Rose’s hand rises up to my shoulder. “This is the place where we’ve both gone mad.” She turns her head just a fraction, to the lily pads idle in the water. “Who on Earth would want to procreate with you? Eight times?” She meets my burgeoning, conceited grin. “I must be insane.”

She’s saying a resounding, earth-shifting yes.

I slide my arm around her waist. Winning and losing has always just been a state of mind, and I sense ours becoming sound again.

I rest my hand on her lower stomach, expecting her to slap it away, but she lets me touch her here without complaint. Her lips try to pull upward, even when she hates to combat my grin with a smile.

Before Jane arrived, I loved seeing her pregnant, watching her body grow with our baby, a part of me and a part of her. Rose had numerous fears about motherhood, but she enjoyed the majority of carrying a child. If she hated it, she’d never consider another.

“We can’t just have more on a whim,” she reminds me. “I have to plan this out with Daisy in case she can’t have a baby.”

“I know.” I’m assuming this means Ryke will be in the discussion as well. For every hurdle he’s faced with Daisy, for every mountain they have figuratively and literally climbed, it’d be more likely they marry today than break up tomorrow.

Rose adjusts Jane, struggling to hold her weight for so long.

“I’ll take her,” I say.

Rose passes our daughter to me, and I easily hold her by the bottom, lifting her up towards my shoulder. Jane presses her cheek to my collar, her eyelids heavy.

I look to Rose. “How many more children do you want?” Eight has been my number. It’s one she’s grown accustomed to because I repeat it often, but it’s not set in stone.

Rose takes Jane’s crooked hat off and sets it in her Chanel diaper bag that looks more like a large purse. “I just want Jane to have a sister. We could have two kids and I’d be happy or we could have ten, as long as there are two girls somewhere.”

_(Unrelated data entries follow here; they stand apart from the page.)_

Lemma store_length a i v : length (store a i v) = length a.
Proof. unfold store. destruct (_ && _); [apply length_insert | reflexivity]. Qed.

Lemma load_store_eq a i v :
  0 <= i < Z.of_nat (length a) -> load (store a i v) i = v.
Proof.
  intros Hi. unfold load, store.
  assert ((0 <=? i) = true) as -> by lia.
  assert ((i <? Z.of_nat (length a)) = true) as -> by lia. simpl.
  rewrite list_lookup_insert_eq by lia. reflexivity.
Qed.

Lemma load_store_ne a i j v : i <> j -> load (store a i v) j = load a j.
Proof.
  intros Hne. unfold load, store.
  destruct (0 <=? j) eqn:Hj; [|reflexivity].
  destruct ((0 <=? i) && (i <? Z.of_nat (length a))) eqn:Hi; [|reflexivity].
  rewrite list_lookup_insert_ne by lia. reflexivity.
Qed.

Lemma Zsum_insert (a : list Z) (n : nat) v :
  (n < length a)%nat -> Zsum (<[n := v]> a) = Zsum a - default 0 (a !! n) + v.
Proof.
  revert n. induction a as [|x a IH]; intros [|n] Hn; simpl in *; try lia.
  rewrite IH by lia. lia.
Qed.

Lemma Zsum_store a i v :
  0 <= i < Z.of_nat (length a) -> Zsum (store a i v) = Zsum a - load a i + v.
Proof.
  intros Hi. unfold load, store.
  assert ((0 <=? i) = true) as -> by lia.
  assert ((i <? Z.of_nat (length a)) = true) as -> by lia. simpl.
  apply Zsum_insert. lia.
Qed.

(** The array read back index by index. *)
Lemma map_load_seq (a : list Z) :
  map (fun j : nat => load a (Z.of_nat j)) (seq 0 (length a)) = a.
Proof.
  apply list_eq. intros i. rewrite list_lookup_fmap.
  destruct (decide (i < length a)%nat) as [Hlt|Hge].
  - rewrite lookup_seq_lt by lia. simpl. unfold load.
    assert ((0 <=? Z.of_nat i) = true) as -> by lia.
    rewrite Nat2Z.id. destruct (lookup_lt_is_Some_2 a i Hlt) as [x Hx].
    rewrite Hx. reflexivity.
  - rewrite lookup_seq_ge by lia. simpl. symmetry. apply lookup_ge_None. lia.
Qed.

(** The values of [i] in [for (i = 0; i < n; ++i)]. *)
Definition upto (n : Z) : list Z := map Z.of_nat (seq 0 (Z.to_nat n)).

Lemma length_upto n : 0 <= n -> Z.of_nat (length (upto n)) = n.
Proof. intros Hn. unfold upto. rewrite length_map, length_seq. lia. Qed.

Lemma elem_of_upto n i : i ∈ upto n <-> 0 <= i < n.
Proof.
  unfold upto. rewrite list_elem_of_fmap. split.
  - intros (k & -> & Hk). apply elem_of_seq in Hk. lia.
  - intros Hi. exists (Z.to_nat i). split; [lia|]. apply elem_of_seq. lia.
Qed.

End CArray.

(** ** Aquarium::calculateFishCount *)

Module Planner.
Import CArray.

(** One row of [fishTable].  Only the fields the planner reads are kept;
    the animation tuning constants play no part in the allocation. *)
Record Fish := mkFish {
  name : string;
  modelName : Z;   (* MODELNAME enumerator *)
  type : Z         (* FISHENUM enumerator *)
}.

Section WithTable.

(** The declarations of Aquarium.h that [calculateFishCount] reads: the
    enumerators of [FISHENUM] and [MODELNAME], the species table and the
    scene tuning constants. *)
Variables BIG MEDIUM MAX : Z.
Variable MODELSMALLFISHA : Z.
Variable fishTable : list Fish.
Variables g_numFishSmall g_numFishMedium g_numFishBig : Z.
Variables g_numFishLeftSmall g_numFishLeftBig : Z.

(** The body of the inner loop for the species [fishInfo] in pass [i];
    the state is [(numLeft, fishCount)]. *)
Definition visit (mCurFishCount i : Z) (st : Z * list Z) (fishInfo : Fish)
  : Z * list Z :=
  let '(numLeft, fishCount) := st in
  if negb (type fishInfo =? i) then st
  else
    let numfloat :=
      if i =? BIG then
        let temp := if mCurFishCount <? g_numFishSmall then 1 else 2 in
        Z.min numLeft temp
      else if i =? MEDIUM then
        if mCurFishCount <? g_numFishMedium then
          Z.min numLeft (Z.quot mCurFishCount 10)
        else if mCurFishCount <? g_numFishBig then
          Z.min numLeft g_numFishLeftSmall
        else
          Z.min numLeft g_numFishLeftBig
      else numLeft in
    (int_sub numLeft numfloat,
     store fishCount (modelName fishInfo - MODELSMALLFISHA) numfloat).

(** [for (int i = 0; i < FISHENUM::MAX; ++i)] *)
Definition passes : list Z := upto MAX.

Definition calculateFishCount_loop (mCurFishCount : Z) (fishCount : list Z)
  : Z * list Z :=
  fold_left
    (fun st i => fold_left (visit mCurFishCount i) fishTable st)
    passes (mCurFishCount, fishCount).

(** The new contents of the [fishCount] array. *)
Definition calculateFishCount (mCurFishCount : Z) (fishCount : list Z) : list Z :=
  snd (calculateFishCount_loop mCurFishCount fishCount).

(** *** The loop nest as one sequence of visits *)

Definition of_class (i : Z) (f : Fish) : bool := type f =? i.

(** The species in the order in which the loop nest reaches them. *)
Definition visits : list Fish :=
  concat (map (fun i => filter (fun f => of_class i f = true) fishTable) passes).

(** What a reached species receives. *)
Definition share (T numLeft : Z) (f : Fish) : Z :=
  if type f =? BIG then Z.min numLeft (if T <? g_numFishSmall then 1 else 2)
  else if type f =? MEDIUM then
    if T <? g_numFishMedium then Z.min numLeft (Z.quot T 10)
    else if T <? g_numFishBig then Z.min numLeft g_numFishLeftSmall
    else Z.min numLeft g_numFishLeftBig
  else numLeft.

Definition slot (f : Fish) : Z := modelName f - MODELSMALLFISHA.

Definition give (T : Z) (st : Z * list Z) (f : Fish) : Z * list Z :=
  (int_sub (fst st) (share T (fst st) f),
   store (snd st) (slot f) (share T (fst st) f)).

Lemma visit_skip T i st f : of_class i f = false -> visit T i st f = st.
Proof.
  unfold of_class, visit. intros H. destruct st as [n fc]. rewrite H. reflexivity.
Qed.

Lemma visit_give T i st f : of_class i f = true -> visit T i st f = give T st f.
Proof.
  unfold of_class, visit, give, share, slot. intros H. destruct st as [n fc].
  rewrite H. simpl. apply Z.eqb_eq in H. rewrite H. reflexivity.
Qed.

Lemma inner_loop_filter T i l st :
  fold_left (visit T i) l st
  = fold_left (give T) (filter (fun f => of_class i f = true) l) st.
Proof.
  revert st. induction l as [|f l IH]; intros st; [reflexivity|].
  simpl fold_left. rewrite filter_cons.
  destruct (decide (of_class i f = true)) as [Hc|Hc].
  - simpl. rewrite visit_give by exact Hc. apply IH.
  - rewrite visit_skip by (destruct (of_class i f); congruence). apply IH.
Qed.

Lemma loop_nest_visits T ps st :
  fold_left (fun st i => fold_left (visit T i) fishTable st) ps st
  = fold_left (give T)
      (concat (map (fun i => filter (fun f => of_class i f = true) fishTable) ps)) st.
Proof.
  revert st. induction ps as [|i ps IH]; intros st; [reflexivity|].
  simpl. rewrite fold_left_app, <- inner_loop_filter. apply IH.
Qed.

Lemma calculateFishCount_loop_visits T fc :
  calculateFishCount_loop T fc = fold_left (give T) visits (T, fc).
Proof. apply loop_nest_visits. Qed.

(** *** What one visit does *)

Lemma share_bounds T n f :
  0 <= g_numFishLeftSmall -> 0 <= g_numFishLeftBig ->
  0 <= T -> 0 <= n -> 0 <= share T n f <= n.
Proof.
  intros Hs Hb HT Hn. unfold share.
  pose proof (Z.quot_pos T 10 HT ltac:(lia)) as Hq.
  repeat match goal with |- context [if ?b then _ else _] => destruct b end; lia.
Qed.

(** A species of a class other than BIG and MEDIUM takes all that is left. *)
Definition takes_rest (f : Fish) : Prop := type f <> BIG /\ type f <> MEDIUM.

Lemma share_rest T n f : takes_rest f -> share T n f = n.
Proof.
  intros [H1 H2]. unfold share.
  destruct (Z.eqb_spec (type f) BIG); [contradiction|].
  destruct (Z.eqb_spec (type f) MEDIUM); [contradiction|]. reflexivity.
Qed.

Definition loads (fc : list Z) (vs : list Fish) : Z :=
  Zsum (map (fun f => load fc (slot f)) vs).

Lemma loads_store_fresh fc i v vs :
  i ∉ map slot vs -> loads (store fc i v) vs = loads fc vs.
Proof.
  unfold loads. induction vs as [|g vs IH]; intros Hi; [reflexivity|].
  simpl in *. apply not_elem_of_cons in Hi as [Hne Hi].
  rewrite load_store_ne by exact Hne. rewrite IH by exact Hi. reflexivity.
Qed.

(** The invariant of the flattened loop. *)
Lemma fold_give_spec T vs :
  0 <= g_numFishLeftSmall -> 0 <= g_numFishLeftBig -> 0 <= T ->
  forall n fc,
    0 <= n <= INT_MAX ->
    NoDup (map slot vs) ->
    Forall (fun f => 0 <= slot f < Z.of_nat (length fc)) vs ->
    let r := fold_left (give T) vs (n, fc) in
    0 <= fst r <= n /\
    length (snd r) = length fc /\
    Zsum (snd r) = Zsum fc - loads fc vs + (n - fst r) /\
    (forall j, j ∈ map slot vs -> 0 <= load (snd r) j) /\
    (forall j, j ∉ map slot vs -> load (snd r) j = load fc j) /\
    (Exists takes_rest vs -> fst r = 0).
Proof.
  intros Hs Hb HT. induction vs as [|f vs IH]; intros n fc Hn Hnd Hin; simpl.
  - unfold loads. simpl. repeat split; try lia.
    + intros j Hj. inversion Hj.
    + intros Hex. inversion Hex.
  - simpl in Hnd. apply NoDup_cons in Hnd as [Hfresh Hnd].
    apply Forall_cons in Hin as [Hf Hin].
    pose proof (share_bounds T n f Hs Hb HT ltac:(lia)) as Hsh.
    set (s := share T n f) in *.
    assert (give T (n, fc) f = (n - s, store fc (slot f) s)) as ->.
    { unfold give. simpl. fold s. f_equal.
      apply wrap_int_id. unfold in_int, INT_MIN, INT_MAX in *. lia. }
    specialize (IH (n - s) (store fc (slot f) s)).
    rewrite store_length in IH.
    specialize (IH ltac:(lia) Hnd Hin). simpl in IH.
    destruct IH as (Hr & Hlen & Hsum & Hpos & Hkeep & Hrest).
    repeat split; try lia.
    + rewrite Hsum, loads_store_fresh by exact Hfresh.
      rewrite Zsum_store by exact Hf. unfold loads. simpl. lia.
    + intros j Hj. apply elem_of_cons in Hj as [->|Hj]; [|apply Hpos, Hj].
      rewrite Hkeep by exact Hfresh. rewrite load_store_eq by exact Hf. lia.
    + intros j Hj. apply not_elem_of_cons in Hj as [Hne Hj].
      rewrite Hkeep by exact Hj. apply load_store_ne. congruence.
    + intros Hex. apply Exists_cons in Hex as [Hex|Hex]; [|apply Hrest, Hex].
      assert (s = n) as Hsn by (apply share_rest, Hex). lia.
Qed.

(** *** Every species of a declared class is reached exactly once *)

Definition visits_upto (m : nat) : list Fish :=
  concat (map (fun i => filter (fun f => of_class i f = true) fishTable)
              (map Z.of_nat (seq 0 m))).

Lemma filter_class_split (m : nat) (l : list Fish) :
  filter (fun f => 0 <= type f < Z.of_nat (S m)) l
  ≡ₚ filter (fun f => 0 <= type f < Z.of_nat m) l
     ++ filter (fun f => of_class (Z.of_nat m) f = true) l.
Proof.
  induction l as [|f l IH]; [reflexivity|].
  rewrite !filter_cons. unfold of_class in *.
  destruct (Z.eqb_spec (type f) (Z.of_nat m)) as [He|Hne].
  - repeat case_decide; try lia; try congruence.
    rewrite IH. apply Permutation_middle.
  - repeat case_decide; try lia; try congruence.
    simpl. rewrite IH. reflexivity.
Qed.

Lemma visits_upto_perm (m : nat) :
  visits_upto m ≡ₚ filter (fun f => 0 <= type f < Z.of_nat m) fishTable.
Proof.
  induction m as [|m IH].
  - unfold visits_upto. simpl. symmetry.
    induction fishTable as [|f l IHl]; [reflexivity|].
    rewrite filter_cons. case_decide; [lia | exact IHl].
  - unfold visits_upto in *. rewrite seq_S, !map_app, concat_app. simpl.
    rewrite app_nil_r, IH. symmetry. apply filter_class_split.
Qed.

Lemma visits_perm :
  Forall (fun f => 0 <= type f < MAX) fishTable -> visits ≡ₚ fishTable.
Proof.
  intros Hall. unfold visits, passes, upto. fold (visits_upto (Z.to_nat MAX)).
  rewrite visits_upto_perm.
  assert (forall l : list Fish, Forall (fun f => 0 <= type f < MAX) l ->
            filter (fun f => 0 <= type f < Z.of_nat (Z.to_nat MAX)) l = l) as Hid.
  { induction 1 as [|f l Hf Hl IHl]; [reflexivity|].
    rewrite filter_cons. case_decide; [rewrite IHl; reflexivity | lia]. }
  rewrite Hid by exact Hall. reflexivity.
Qed.

Lemma loads_all_slots (fc : list Z) (vs : list Fish) :
  map slot vs ≡ₚ map Z.of_nat (seq 0 (length fc)) -> loads fc vs = Zsum fc.
Proof.
  intros Hp. unfold loads.
  transitivity (Zsum (map (fun j : nat => load fc (Z.of_nat j)) (seq 0 (length fc))));
    [|rewrite map_load_seq; reflexivity].
  rewrite <- (map_map Z.of_nat (load fc)), <- (map_map slot (load fc)).
  apply Zsum_perm, Permutation_map, Hp.
Qed.

(** C1.  For every requested total [T] with [0 <= T] (an [int]), the planner
    run over the species table gives every species a count [>= 0] and the
    counts add up to exactly [T].  The table is the one of Aquarium.h: every
    species has a declared class below [FISHENUM::MAX], at least one species
    is of the class that takes the remainder (SMALL), every entry of the
    [fishCount] array belongs to exactly one species, and the two fixed
    MEDIUM counts are not negative. *)
Theorem calculateFishCount_total (T : Z) (fishCount : list Z) :
  0 <= g_numFishLeftSmall -> 0 <= g_numFishLeftBig ->
  Forall (fun f => 0 <= type f < MAX) fishTable ->
  Exists takes_rest fishTable ->
  map slot fishTable ≡ₚ map Z.of_nat (seq 0 (length fishCount)) ->
  0 <= T <= INT_MAX ->
  length (calculateFishCount T fishCount) = length fishCount /\
  Forall (fun c => 0 <= c) (calculateFishCount T fishCount) /\
  Zsum (calculateFishCount T fishCount) = T.
Proof.
  intros Hs Hb Hcls Hrest Hslots HT.
  unfold calculateFishCount. rewrite calculateFishCount_loop_visits.
  pose proof (visits_perm Hcls) as Hv.
  assert (map slot visits ≡ₚ map Z.of_nat (seq 0 (length fishCount))) as Hvs.
  { rewrite <- Hslots. apply Permutation_map, Hv. }
  assert (NoDup (map slot visits)) as Hnd.
  { rewrite Hvs. apply NoDup_fmap_2; [apply Nat2Z.inj' | apply NoDup_seq]. }
  assert (Forall (fun f => 0 <= slot f < Z.of_nat (length fishCount)) visits) as Hin.
  { apply Forall_forall. intros f Hf.
    assert (slot f ∈ map Z.of_nat (seq 0 (length fishCount))) as Hm.
    { rewrite <- Hvs. apply list_elem_of_fmap. exists f. split; [reflexivity|exact Hf]. }
    apply list_elem_of_fmap in Hm as (k & -> & Hk). apply elem_of_seq in Hk. lia. }
  assert (Exists takes_rest visits) as Hex.
  { apply Exists_exists in Hrest as (f & Hf & Ht). apply Exists_exists.
    exists f. split; [|exact Ht]. rewrite Hv. exact Hf. }
  destruct (fold_give_spec T visits Hs Hb ltac:(lia) T fishCount HT Hnd Hin)
    as (Hr & Hlen & Hsum & Hpos & _ & Hzero).
  split; [exact Hlen|]. split.
  - apply Forall_lookup. intros k c Hk.
    assert (k < length fishCount)%nat as Hlt.
    { rewrite <- Hlen. eapply lookup_lt_Some, Hk. }
    specialize (Hpos (Z.of_nat k)).
    unfold load in Hpos. rewrite Nat2Z.id, Hk in Hpos.
    assert ((0 <=? Z.of_nat k) = true) as Hge by lia. rewrite Hge in Hpos.
    apply Hpos. rewrite Hvs. apply list_elem_of_fmap. exists k.
    split; [reflexivity|]. apply elem_of_seq. lia.
  - rewrite Hsum, (loads_all_slots _ _ Hvs), (Hzero Hex). lia.
Qed.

We can’t plan the exact number, not when there are too many unforeseeable roadblocks, but we can try to achieve this.

Two Cobalt girls.

Sisters.

“Then as soon as you have another girl, our girl”—I have to preface—“we’ll stop and that’ll be the size of our family.” I wait for this proclamation to sink into her features, and Rose’s eyes widen. She almost rocks backwards, but I clutch her hip, keeping her near.

“Richard Connor Cobalt, you’re leaving this up to fate.” Her smile lights her eyes, filled with amusement. I’m more than satisfied to leave the number of our kids to science, and yes, to chance.